=== Input for this task ===
(* ===== verification/Service.v ===== *)
(** [service.go] and the handling of incoming requests by both endpoints:
    registration ([register] of [client.go] and [server.go]), validation and
    [handleMessageRequest] up to the sending of the reply. *)
From S2P Require Import Prelude Peer Message.

Module Service.
Import Message.

(** What a handler does: return a value and an error, or panic. *)
Inductive handler_result (U : Type) :=
  | HReturn (v : any U) (herr : option error)
  | HPanic (p : panic).
Arguments HReturn {_} _ _.
Arguments HPanic {_} _.

Section Service.
Context {U : Type} `{ProtoLib U} {Impl : Type}.

(** [func(interface{}) error]: fill a value from the request's payload. *)
Abbreviation decoder := (any U → outcome (proto_msg U)).

Definition methodHandler : Type := Impl → Peer.Context → decoder → handler_result U.

Record MethodDesc := mkMethodDesc { MethodName : string; Handler : methodHandler }.

(** [HandlerType] is set by the generated code and never read. *)
Record ServiceDesc := mkServiceDesc { ServiceName : string; Methods : list MethodDesc }.

Record serviceInfo := mkServiceInfo {
  serviceImpl : Impl;
  methods : gmap string MethodDesc;
}.

(** [register]: the field [service] is nil until it runs. *)
Definition register (sd : ServiceDesc) (ss : Impl) : option serviceInfo :=
  Some (mkServiceInfo ss (insert_all ((λ d, (MethodName d, d)) <$> Methods sd) ∅)).

(** [s.service.methods], through a possibly nil pointer. *)
Definition service_methods (svc : option serviceInfo) : outcome (gmap string MethodDesc) :=
  match svc with Some info => Ok (methods info) | None => Panic NilDeref end.

Definition request_decoder (r : option Request) : decoder :=
  λ v, UnmarshalProtoMessage (Request_GetPayload r) v.

(** [NewResponse] and [MarshalProtoMessage] on what the handler returned; an
    error of either ends the handling without a reply. *)
Definition encode_reply (r : option Request) (v : any U) (herr : option error) :
    outcome (option slice) :=
  match NewResponse (Request_GetCallId r) v herr with
  | Err _ => Ok None
  | Panic p => Panic p
  | Ok msg =>
      match MarshalProtoMessage (AnyProto (PMessage msg) : any U) with
      | Err _ => Ok None
      | Panic p => Panic p
      | Ok replyMsg => Ok (Some replyMsg)
      end
  end.

Definition run_handler (md : MethodDesc) (impl : Impl) (ctx : Peer.Context)
    (r : option Request) : outcome (option slice) :=
  match Handler md impl ctx (request_decoder r) with
  | HPanic p => Panic p
  | HReturn v herr => encode_reply r v herr
  end.

(** [ClientConn.handleMessageRequest], up to [tr.Write]: the bytes to write, if
    any. *)
Definition client_handleMessageRequest (svc : option serviceInfo) (r : option Request) :
    outcome (option slice) :=
  ms ← service_methods svc;
  match svc, ms !! Request_GetMethod r with
  | Some info, Some md => run_handler md (serviceImpl info) Peer.Background r
  | _, _ => Ok None
  end.

(** [uuid.Parse] and [Version], of the uuid package. *)
Context (uuid_Parse : string → outcome Z).

Definition validateMessageRequest (svc : option serviceInfo) (r : option Request) :
    outcome unit :=
  ms ← service_methods svc;
  match ms !! Request_GetMethod r with
  | None => Err ("unrecognized method: " +:+ Request_GetMethod r)
  | Some _ =>
      let invalid e := Err ("invalid callId " +:+ Request_GetCallId r +:+ ": " +:+ e) in
      match uuid_Parse (Request_GetCallId r) with
      | Ok v => if decide (v = 4%Z) then Ok tt else invalid "%!w(<nil>)"
      | Err e => invalid e
      | Panic p => Panic p
      end
  end.

(** [Server.handleMessageRequest], up to [s.sendMsg]. *)
Definition server_handleMessageRequest (svc : option serviceInfo) (pubKey : bytes)
    (r : option Request) : outcome (option slice) :=
  match validateMessageRequest svc r with
  | Err _ => Ok None
  | Panic p => Panic p
  | Ok _ =>
      ms ← service_methods svc;
      match svc, ms !! Request_GetMethod r with
      | Some info, Some md =>
          run_handler md (serviceImpl info)
            (Peer.NewContext Peer.Background (Some (Peer.mkPeer pubKey))) r
      | _, _ => Panic NilDeref
      end
  end.
End Service.

Arguments methodHandler : clear implicits.
Arguments MethodDesc : clear implicits.
Arguments ServiceDesc : clear implicits.
Arguments serviceInfo : clear implicits.

(** ** Registration *)

Section Registration.
Context {U : Type} `{ProtoLib U} {Impl : Type}.

Definition named (name : string) (ds : list (MethodDesc U Impl)) : list (MethodDesc U Impl) :=
  filter (λ d, MethodName d = name) ds.

Lemma insert_all_named name (ds : list (MethodDesc U Impl)) m :
  insert_all ((λ d, (MethodName d, d)) <$> ds) m !! name =
    match last (named name ds) with Some d => Some d | None => m !! name end.
Proof.
  unfold named. revert m. induction ds as [|d ds IH]; intros m; [done|].
  rewrite fmap_cons, insert_all_cons, IH, filter_cons.
  case_decide as Hd; [|by rewrite lookup_insert_ne].
  rewrite last_cons. destruct (last _); [done|]. by rewrite Hd, lookup_insert_eq.
Qed.

(** A registered service dispatches a name to the last descriptor that carries
    it and to nothing else, and keeps nothing of what was registered before. *)
Theorem register_last_wins (sd : ServiceDesc U Impl) (ss : Impl) :
  ∃ info, register sd ss = Some info ∧ serviceImpl info = ss ∧
    ∀ name, methods info !! name = last (named name (Methods sd)).
Proof.
  eexists. split_and!; [done..|]. intros name. simpl. rewrite insert_all_named.
  by destruct (last _).
Qed.
End Registration.

(** ** Handling of requests *)

Section Requests.
Context {U : Type} `{ProtoLib U} {Impl : Type} (uuid_Parse : string → outcome Z).

Lemma server_replies (svc : option (serviceInfo U Impl)) pubKey r b :
  server_handleMessageRequest uuid_Parse svc pubKey r = Ok (Some b) ↔
  ∃ info md v herr msg, svc = Some info ∧ methods info !! Request_GetMethod r = Some md ∧
    uuid_Parse (Request_GetCallId r) = Ok 4%Z ∧
    Handler md (serviceImpl info) (Peer.NewCallContext Peer.Background pubKey)
      (request_decoder r) = HReturn v herr ∧
    NewResponse (Request_GetCallId r) v herr = Ok msg ∧
    MarshalMessage msg = Ok b.
Proof.
  unfold server_handleMessageRequest, validateMessageRequest, run_handler, encode_reply.
  change (Peer.NewCallContext Peer.Background pubKey) with
    (Peer.NewContext Peer.Background (Some (Peer.mkPeer pubKey))).
  split.
  - destruct svc as [info|]; simpl; [|done].
    destruct (methods info !! Request_GetMethod r) as [md|] eqn:Hm; [|done].
    destruct (uuid_Parse (Request_GetCallId r)) as [v| |] eqn:Hu; [|done..].
    case_decide; [subst|done].
    destruct (Handler md _ _ _) as [v herr|] eqn:Hh; [|done].
    destruct (NewResponse (Request_GetCallId r) v herr) as [msg| |] eqn:Hn; [simpl|done..].
    destruct (MarshalMessage msg) as [b'| |] eqn:Hb; intros; simplify_eq.
    by exists info, md, v, herr, msg.
  - intros (info&md&v&herr&msg&->&Hm&Hu&Hh&Hn&Hb). simpl. by rewrite Hm, Hu, Hh, Hn, Hb.
Qed.

(** The server answers a request with bytes exactly when a service is
    registered, it has the method, the call id is a version 4 UUID, and the
    handler's result can be encoded; the handler then ran with the peer's key
    in its context. *)
Theorem server_replies_iff (svc : option (serviceInfo U Impl)) pubKey r b :
  server_handleMessageRequest uuid_Parse svc pubKey r = Ok (Some b) ↔
  ∃ info md v herr msg, svc = Some info ∧ methods info !! Request_GetMethod r = Some md ∧
    uuid_Parse (Request_GetCallId r) = Ok 4%Z ∧
    Handler md (serviceImpl info) (Peer.NewCallContext Peer.Background pubKey)
      (request_decoder r) = HReturn v herr ∧
    NewResponse (Request_GetCallId r) v herr = Ok msg ∧
    MarshalMessage msg = Ok b.
Proof. apply server_replies. Qed.

(** The client answers a request with bytes exactly when a service is registered,
    it has the method, and the handler's result can be encoded; it does not look
    at the call id, and the handler's context carries no peer. *)
Theorem client_replies_iff (svc : option (serviceInfo U Impl)) r b :
  client_handleMessageRequest svc r = Ok (Some b) ↔
  ∃ info md v herr msg, svc = Some info ∧ methods info !! Request_GetMethod r = Some md ∧
    Handler md (serviceImpl info) Peer.Background (request_decoder r) = HReturn v herr ∧
    NewResponse (Request_GetCallId r) v herr = Ok msg ∧
    MarshalMessage msg = Ok b.
Proof.
  unfold client_handleMessageRequest, run_handler, encode_reply. split.
  - destruct svc as [info|]; simpl; [|done].
    destruct (methods info !! Request_GetMethod r) as [md|] eqn:Hm; [|done].
    destruct (Handler md _ _ _) as [v herr|] eqn:Hh; [|done].
    destruct (NewResponse (Request_GetCallId r) v herr) as [msg| |] eqn:Hn; [simpl|done..].
    destruct (MarshalMessage msg) as [b'| |] eqn:Hb; intros; simplify_eq.
    by exists info, md, v, herr, msg.
  - intros (info&md&v&herr&msg&->&Hm&Hh&Hn&Hb). simpl. by rewrite Hm, Hh, Hn, Hb.
Qed.

(** A handler whose value is not a protobuf message, in particular the untyped
    nil that a generated handler returns when the payload does not decode, gets
    no reply sent, whatever its error: the caller is left waiting. *)
Theorem no_reply_without_message (md : MethodDesc U Impl) impl ctx r v herr :
  Handler md impl ctx (request_decoder r) = HReturn v herr →
  (∀ m, v ≠ AnyProto m) → run_handler md impl ctx r = Ok None.
Proof.
  intros Hh Hv. unfold run_handler, encode_reply. rewrite Hh.
  destruct v as [| |m]; [done..|]. by destruct (Hv m).
Qed.

(** A request that arrives before any service was registered makes the handling
    goroutine dereference nil, on both endpoints. *)
Theorem request_without_service pubKey r :
  server_handleMessageRequest (U:=U) (Impl:=Impl) uuid_Parse None pubKey r = Panic NilDeref ∧
  client_handleMessageRequest (U:=U) (Impl:=Impl) None r = Panic NilDeref.
Proof. done. Qed.
End Requests.

(** ** Witness: a handler that returns the untyped nil with an error *)

Definition w_failing : MethodDesc Toy.U () :=
  mkMethodDesc "Ping" (λ _ _ _, HReturn AnyNil (Some "bad payload")).

Lemma no_reply_without_message_witness :
  run_handler w_failing tt Peer.Background None = Ok None.
Proof.
  apply (no_reply_without_message w_failing tt Peer.Background None AnyNil (Some "bad payload"));
    [reflexivity|discriminate].
Defined.
End Service.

=== Exercise requirements ===
Here the job is to output the lines from the start of the material through the line with "request's payload. *)", inclusive, exactly and with nothing else.

=== Response to this exercise ===
(* ===== verification/Service.v ===== *)
(** [service.go] and the handling of incoming requests by both endpoints:
    registration ([register] of [client.go] and [server.go]), validation and
    [handleMessageRequest] up to the sending of the reply. *)
From S2P Require Import Prelude Peer Message.

Module Service.
Import Message.

(** What a handler does: return a value and an error, or panic. *)
Inductive handler_result (U : Type) :=
  | HReturn (v : any U) (herr : option error)
  | HPanic (p : panic).
Arguments HReturn {_} _ _.
Arguments HPanic {_} _.

Section Service.
Context {U : Type} `{ProtoLib U} {Impl : Type}.

(** [func(interface{}) error]: fill a value from the request's payload. *)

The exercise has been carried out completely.